IoT devices, however, create increasingly vast amounts of data, much of which is time-sensitive. Self-driving automobiles and trucks, for example, must know instantly when to brake for red lights. Moreover, not all IoT-generated data are essential. Generally, a heart monitor needs to issue alerts only when a patient’s thresholds are exceeded. Video surveillance footage needs to be saved for specified periods of time, but every frame doesn’t have to be preserved.

The bottom line is saving all this data centrally in the data center or cloud will put far too much pressure on wide-area links and result in latency and reliability issues. Additionally, uploading all raw data would be very costly.

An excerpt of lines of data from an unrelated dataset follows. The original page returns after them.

(** *** The received list *)

Lemma on_message_received (config : MQTTConfig) (msg : Inbound) (w : World) (f : string) :
  Inv w -> forall i,
  In i (received (state_of f (world (_on_message config msg w)))) ->
  In i (received (state_of f w))
  \/ exists c, in_payload msg = Some (PChunk c) /\ c_file_id c = f /\ c_chunk_index c = i.
Proof.
  intros HI i. unfold _on_message.
  destruct (in_payload msg) as [data|]; [|now left].
  destruct (py_index _ (-1)) as [kind|]; [|now left].
  destruct (py_index _ (-2)) as [fid|]; [|now left].
  destruct (String.eqb kind "meta").
  { destruct data as [m| | | | |]; try (now left).
    unfold state_of at 1. rewrite handle_meta_states by exact HI.
    destruct (String.eqb_spec f (m_file_id m)) as [->|Hne]; [|now left].
    cbn [received update_meta]. now left. }
  destruct (String.eqb kind "chunk").
  2:{ destruct (String.eqb kind "status"); now left. }
  destruct data as [|c| | | |]; try (now left).
  destruct (handle_chunk_summary config (in_time msg) c w HI)
    as (Hoth & _ & [[Hsame _]|(nm & state1 & s' & Hnm & Hst1 & _ & Hs' & Hcomp)]).
  - rewrite (load_states f w _) by (now rewrite Hsame). now left.
  - destruct (String.eqb_spec f (c_file_id c)) as [->|Hne].
    + rewrite (load_some _ _ _ Hs').
      destruct (Completed_fields _ _ _ _ _ _ _ Hcomp) as (_ & -> & _).
      destruct Hst1 as [[-> _]|[-> _]]; [now left|].
      cbn [received set_received]. intros Hin. apply in_app_or in Hin as [Hin|[<-|[]]].
      * now left.
      * right. exists c. now repeat split.
    + rewrite (load_states f w _) by (now apply Hoth). now left.
Qed.

Lemma run_received (config : MQTTConfig) (f : string) (msgs : list Inbound) :
  forall w, Inv w -> forall i,
  In i (received (state_of f (fst (run config msgs w)))) ->
  In i (received (state_of f w))
  \/ exists msg c, In msg msgs /\ in_payload msg = Some (PChunk c)
                   /\ c_file_id c = f /\ c_chunk_index c = i.
Proof.
  induction msgs as [|m msgs IH]; intros w HI i; simpl; [now left|].
  specialize (IH _ (on_message_Inv config m w HI) i).
  destruct (run config msgs (world (_on_message config m w))) as [w' ps].
  cbn [fst] in *. intros Hin. destruct (IH Hin) as [H|(msg & c & H1 & H2)].
  - destruct (on_message_received config m w f HI i H) as [H'|(c & H1 & H2)].
    + now left.
    + right. exists m, c. split; [now left | now split].
  - right. exists msg, c. split; [now right | exact H2].
Qed.

(** C2, as amended: over every sequence of tame deliveries, [received]
    of a plain file id has no duplicates and holds only indices that
    arrived in chunk messages for that file id; the index is not compared
    with [total_chunks], so [received] stays within [0 .. T-1] when every
    chunk message for the file id carried an index in that range. *)
Theorem C2_received_distinct_and_from_chunks :
  forall (config : MQTTConfig) (f : string) (msgs : list Inbound),
    plain f = true ->
    forallb tame msgs = true ->
    let w := fst (run config msgs empty_world) in
    NoDup (received (state_of f w))
    /\ (forall i, In i (received (state_of f w)) ->
          exists msg c, In msg msgs /\ in_payload msg = Some (PChunk c)
                        /\ c_file_id c = f /\ c_chunk_index c = i)
    /\ (forall T,
          (forall msg c, In msg msgs -> in_payload msg = Some (PChunk c) ->
                         c_file_id c = f -> 0 <= c_chunk_index c < T) ->
          forall i, In i (received (state_of f w)) -> 0 <= i < T).
Proof.
  intros config f msgs Hf Htame w.
  assert (HI : Inv w) by (apply run_Inv, Inv_empty).
  assert (Hfrom : forall i, In i (received (state_of f w)) ->
            exists msg c, In msg msgs /\ in_payload msg = Some (PChunk c)
                          /\ c_file_id c = f /\ c_chunk_index c = i).
  { intros i Hin.
    destruct (run_received config f msgs empty_world Inv_empty i Hin) as [[]|H].
    exact H. }
  split; [apply (load_good w f HI)|]. split; [exact Hfrom|].
  intros T HT i Hin. destruct (Hfrom i Hin) as (msg & c & H1 & H2 & H3 & <-).
  now apply (HT msg c).
Qed.

(** *** Completion *)

Lemma on_message_complete (config : MQTTConfig) (msg : Inbound) (w : World) (f : string) :
  Inv w ->
  let r := _on_message config msg w in
  let s' := state_of f (world r) in
  complete (state_of f w) = false ->
  complete s' = true ->
  (forall cs, chunk_size s' = Some cs -> -1 <= cs <= max_read) ->
  exists total nm,
    total_chunks s' = Some total
    /\ total <= Z.of_nat (length (received s'))
    /\ name s' = Some nm
    /\ digest_ok s' (data_of (world r) f nm)
    /\ ack_sent s' = true.
Proof.
  intros HI r s' Hc. subst s' r. unfold _on_message.
  destruct (in_payload msg) as [data|]; [|cbn [world]; congruence].
  destruct (py_index _ (-1)) as [kind|]; [|cbn [world]; congruence].
  destruct (py_index _ (-2)) as [fid|]; [|cbn [world]; congruence].
  destruct (String.eqb kind "meta").
  { destruct data as [m| | | | |];
      try (rewrite ?state_of_meta_key_error; cbn [world]; congruence).
    unfold state_of at 1. rewrite handle_meta_states by exact HI.
    destruct (String.eqb_spec f (m_file_id m)) as [->|Hne].
    - cbn [complete update_meta]. congruence.
    - fold (state_of f w). congruence. }
  destruct (String.eqb kind "chunk").
  2:{ destruct (String.eqb kind "status"); cbn [world];
        rewrite ?state_of_emit_status; congruence. }
  destruct data as [|c| | | |]; try (cbn [world]; congruence).
  destruct (handle_chunk_summary config (in_time msg) c w HI)
    as (Hoth & _ & [[Hsame _]|(nm & state1 & s' & Hnm & Hst1 & _ & Hs' & Hcomp)]).
  - rewrite (load_states f w _) by (now rewrite Hsame). congruence.
  - destruct (String.eqb_spec f (c_file_id c)) as [->|Hne].
    2:{ rewrite (load_states f w _) by (now apply Hoth). congruence. }
    rewrite (load_some _ _ _ Hs').
    assert (Hc1 : complete state1 = false /\ name state1 = Some nm)
      by (destruct Hst1 as [[-> _]|[-> _]]; split; assumption).
    destruct Hc1 as (Hc1 & Hnm1).
    inversion Hcomp as [ps Hna Hs Hps|ps cs Hcf Hcs Hlt Hna Hs Hps
                       |total Hcf Hak Htot Hle Hdig Hs Hps]; subst s'.
    + congruence.
    + intros _ Hge. specialize (Hge cs Hcs). lia.
    + intros _ _. exists total, nm. repeat split; assumption.
Qed.

(** C3, as amended: when handling a tame delivery, after tame ones,
    turns [complete] of a plain file id from false to true and the
    whole-file verification reads with a length that is granted (a
    [chunk_size] from 0 to [max_chunk]), then after that delivery
    [total_chunks <= |received|], the manifest's [file_sha256] is absent
    or empty or equals the sha256 of the data file on disk, and the ack
    has been sent. *)
Theorem C3_complete_set_by_verified_check :
  forall (config : MQTTConfig) (f : string) (pre : list Inbound) (msg : Inbound),
    plain f = true ->
    forallb tame (pre ++ [msg]) = true ->
    let w := fst (run config pre empty_world) in
    let r := _on_message config msg w in
    let s' := state_of f (world r) in
    complete (state_of f w) = false ->
    complete s' = true ->
    (forall cs, chunk_size s' = Some cs -> 0 <= cs <= max_chunk) ->
    exists total nm,
      total_chunks s' = Some total
      /\ total <= Z.of_nat (length (received s'))
      /\ name s' = Some nm
      /\ digest_ok s' (data_of (world r) f nm)
      /\ ack_sent s' = true.
Proof.
  intros config f pre msg Hf Htame w r s' Hc Hc' Hcs.
  apply on_message_complete; [apply run_Inv, Inv_empty | exact Hc | exact Hc'|].
  intros cs H. pose proof max_chunk_read. specialize (Hcs cs H). lia.
Qed.

(** *** Before the manifest *)

Lemma on_message_no_state (config : MQTTConfig) (msg : Inbound) (w : World) (f : string) :
  Inv w -> states w f = None ->
  (forall m, in_payload msg = Some (PManifest m) -> m_file_id m <> f) ->
  states (world (_on_message config msg w)) f = None.
Proof.
  intros HI Hn Hm. unfold _on_message.
  destruct (in_payload msg) as [data|]; [|exact Hn].
  destruct (py_index _ (-1)) as [kind|]; [|exact Hn].
  destruct (py_index _ (-2)) as [fid|]; [|exact Hn].
  destruct (String.eqb kind "meta").
  { destruct data as [m| | | | |]; try exact Hn.
    rewrite handle_meta_states by exact HI.
    destruct (String.eqb_spec f (m_file_id m)) as [->|Hne]; [|exact Hn].
    now specialize (Hm m eq_refl). }
  destruct (String.eqb kind "chunk").
  2:{ destruct (String.eqb kind "status"); exact Hn. }
  destruct data as [|c| | | |]; try exact Hn.
  destruct (handle_chunk_summary config (in_time msg) c w HI)
    as (Hoth & _ & [[Hsame _]|(nm & state1 & s' & Hnm & _)]).
  - now rewrite Hsame.
  - destruct (String.eqb_spec f (c_file_id c)) as [->|Hne].
    + unfold state_of in Hnm. rewrite Hn in Hnm. discriminate Hnm.
    + now rewrite Hoth.
Qed.

Lemma run_no_state (config : MQTTConfig) (f : string) (msgs : list Inbound) :
  forall w, Inv w -> states w f = None ->
  (forall msg m, In msg msgs -> in_payload msg = Some (PManifest m) -> m_file_id m <> f) ->
  states (fst (run config msgs w)) f = None.
Proof.
  induction msgs as [|m msgs IH]; intros w HI Hn Hm; simpl; [exact Hn|].
  specialize (IH (world (_on_message config m w)) (on_message_Inv config m w HI)).
  destruct (run config msgs (world (_on_message config m w))) as [w' ps].
  cbn [fst] in *. apply IH.
  - apply on_message_no_state; [exact HI | exact Hn|].
    intros m0 H0. apply (Hm m m0); [now left | exact H0].
  - intros msg m0 Hin. apply Hm. now right.
Qed.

You must devise strategies to store edge data locally where they’re generated, and forward only the data you need to the data center. Your solutions will be determined by your applications and how much bandwidth each use case requires. You’ll need healthy throughput to collect today’s high-definition surveillance video, but not so much for many manufacturing or medical devices.

 store edge data locally

How you store IoT data will differ from how you store data created by employees working from home. Additionally, you must consider security and compliance with remote storage. Remote storage will be difficult to scale so you need to anticipate your needs going forward. Also, your remote storage solutions must be robust and many will need to withstand hostile environmental conditions like temperature variations, dust, and vibrations. Finally, remote storage is more difficult to maintain and manage than data stored at the data center.

Role of SSDs in Data Storage Management

Solid-state drives will be appropriate for many use cases because of their durability and ease of maintenance, but low-cost spinning disks can still play a role. Large data streams like surveillance video can leverage local SAN, NAS servers that provide economical storage as well as applications that trim and back up the data stream. Consider IoT gateways, small servers in proximity to your data sources in the field that quickly process and analyze data streams and can forward just the results to the data center. They can reduce data collection expenses.

The need for storage at the edge is many, as are available solutions. Enterprises that cost-effectively collect, process, and analyze their remotely produced data will extract full value from them and gain competitive business advantages.